That statement, while seemingly innocuous, is huge for me. I spent 37 of my first 40 years actively not cooking. I hated it. I remember when I was little, my mother would sometimes ask me to help her make dinner. I would opt to make the salad! I never really learned how to cook anything at the hands of my mother (which I now regret) and went to college not knowing how.
I have no idea what I ate in college and beyond. I must have blocked those memories out. Lots of take-out, frozen dinners, sandwiches, and ramen noodles, I suppose. Even when I met J, I never cooked. He jokes that the one meal I made for him when we were dating was a tuna melt (simply made by putting tuna and cheese on bread and sticking it in my sandwich maker)...although that really wasn't a joke. I never cooked for him.
Not that I COULDN'T cook, mind you. I was able to follow a recipe, and certainly made some things over the years when needed: food for a Passover seder, a meal to bring to a friend's house for dinner, dessert for a party. I COULD cook, I just hated it. I found it boring, pointless, and a waste of time.
After we had our first child, D, I still never really cooked. J would come home from work and cook dinner for us. Once in a while I would make a Boboli pizza, and think I was Julia Child. It wasn't until after our second child, A, was born, that I developed an interest in cooking.
When A was born, and in the NICU for 12 weeks (and then hospitalized for another month after that) my dear friends brought my family dinner about 4 times a week. It was amazing, and I felt so cared for and loved. Most of the meals were homemade by my friends, which stunned me: my friends COOKED? What? Was I the only non-cooker in the bunch?

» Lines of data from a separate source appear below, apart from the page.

(** What a state sends again, and where it gives up *)
Definition request (s : link_state) : Z := if negotiating s then CONFREQ else TERMREQ.
Definition given_up (s : link_state) : link_state := match s with LS_CLOSING => LS_CLOSED | _ => LS_STOPPED end.
Definition after_retry (s : link_state) : link_state := match s with LS_ACKRCVD => LS_REQSENT | _ => s end.

Lemma triple_finished v : triple v (call_back Finished (finished cb)) (fun _ v' => v' = v).
Proof.
  destruct (finished cb) as [m|] eqn:Em; [|by apply triple_ret]. apply call_back_record.
  eapply triple_weaken; [by apply finished_quiet|]. intros _ v' [-> _]. by destruct v.
Qed.

Lemma triple_give_up v :
  timed (v_state v) = true -> v_retr v <= 0 ->
  triple v (fsm_timeout cb ta fa) (fun _ v' => v' = with_state (given_up (v_state v)) v).
Proof.
  intros Ht Hn. unfold fsm_timeout. eapply triple_bind; [apply triple_state|]. intros s ? [-> ->].
  eapply triple_bind; [apply triple_retr|]. intros n ? [-> ->]. rewrite (proj2 (Z.leb_le _ _) Hn).
  assert (Hend : forall v', triple v' (call_back Finished (finished cb)) (fun _ v'' => v'' = v')) by (intros; apply triple_finished).
  assert (Hstop : triple v (_ ← upd (set_state LS_STOPPED); passive ← gets (has_flag OPT_PASSIVE);
    when (negb passive) (call_back Finished (finished cb))) (fun _ v' => v' = with_state LS_STOPPED v)).
  { eapply triple_bind; [apply triple_set_state|]. intros _ ? ->. eapply triple_bind; [apply triple_gets|]. intros b ? ->.
    by apply triple_when. }
  destruct (v_state v) eqn:Es; try discriminate Ht; try exact Hstop;
    (eapply triple_bind; [apply triple_set_state|]; intros _ ? ->; apply Hend).
Qed.

Lemma triple_retry v :
  timed (v_state v) = true -> 0 < v_retr v ->
  triple v (fsm_timeout cb ta fa) (fun _ v' =>
    v_state v' = after_retry (v_state v) /\ v_pend v' = 1%nat /\ v_retr v' = v_retr v - 1 /\
    map fst (v_codes v') = map fst (v_codes v) ++ [request (v_state v)]).
Proof.
  intros Ht Hn. unfold fsm_timeout. eapply triple_bind; [apply triple_state|]. intros s ? [-> ->].
  eapply triple_bind; [apply triple_retr|]. intros n ? [-> ->]. rewrite (proj2 (Z.leb_gt _ _) Hn).
  assert (Hterm : triple v (send_termreq ta fa) (fun _ v' => v_state v' = v_state v /\ v_pend v' = 1%nat /\
    v_retr v' = v_retr v - 1 /\ map fst (v_codes v') = map fst (v_codes v) ++ [TERMREQ])).
  { eapply triple_weaken; [apply triple_termreq|]. intros _ ? (i & -> & _). cbn. by rewrite map_app. }
  assert (Hconf : triple v (_ ← invoke (retransmit cb); _ ← fsm_sconfreq cb ta fa true; s ← gets state;
      when (bool_decide (s = LS_ACKRCVD)) (upd (set_state LS_REQSENT))) (fun _ v' =>
    v_state v' = after_retry (v_state v) /\ v_pend v' = 1%nat /\
    v_retr v' = v_retr v - 1 /\ map fst (v_codes v') = map fst (v_codes v) ++ [CONFREQ])).
  { eapply triple_bind; [by apply triple_invoke; eapply retransmit_law|]. intros _ ? ->.
    eapply triple_bind; [by eapply triple_sconfreq|]. intros _ ? (i & -> & _). eapply triple_bind; [apply triple_state|].
    intros s ? [-> ->]. cbn [v_state]. apply triple_when; intros Hb.
    - apply bool_decide_eq_true in Hb. eapply triple_weaken; [apply triple_set_state|]. intros _ ? ->. cbn. rewrite Hb, map_app. done.
    - apply bool_decide_eq_false in Hb. cbn. rewrite map_app. split; [by destruct (v_state v)|done]. }
  destruct (v_state v) eqn:Es; try discriminate Ht; first [exact Hterm|exact Hconf].
Qed.

(** The timer runs out: a handler that finds it gone. *)
Lemma timeout_run (w : world E) t l Q :
  good ta fa w -> next_timeout (timeouts w) = t :: l -> is_own ta fa t = true ->
  triple (with_pend 0 (view_of ta fa w)) (fsm_timeout cb ta fa) Q ->
  exists w', handle cb ta fa Timeout w = Some (tt, w') /\ good ta fa w' /\ Q tt (view_of ta fa w').
Proof.
  intros Hg El Ht Hm. destruct (good_expired ta fa w t l Hg El Ht) as [Hg1 Hv1].
  destruct (Hm _ Hg1 Hv1) as ([] & w' & E1 & Hg' & HQ). exists w'. split; [|done].
  cbn [handle]. unfold expire_own. rewrite El. change (_ && _) with (is_own ta fa t). rewrite Ht. exact E1.
Qed.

After A was stabilized, I decided to try a recipe. It was winter 2007, just about 3 years ago exactly. I clearly remember my first recipe I tried on my cooking renaissance: jumbalaya. It was so fun to chop all the vegetables, measure my ingredients, and prepare a tasty meal. I was hooked, and haven't stopped since.
Why do I like cooking?
- It challenges my brain. Since becoming a full-time stay-at home mom, sometimes I feel like my mind has become mush. Managing cooking times, trying different recipes, etc makes me feel like I'm actually using my brain!
- It gives me a creative outlet.
- I like knowing what is IN my food, and take comfort knowing that everything I eat is 100% vegetarian.
- It give me "alone" time without being alone. I usually cook while the kids watch tv or play in the next room (which is attached to the kitchen). I can watch them, and still be by myself. Better yet, sometimes I put on my iPod and cook to my favorite tunes.
My main audience is my husband. He is who I cook for. On days when he's not home for dinner, you can be sure I'm making something low-key such as spaghetti. I love to see his reaction when we eat dinner; it feels good to have him enjoy what I make.
I welcome all vegetarian recipes, and would love to hear from any of my readers!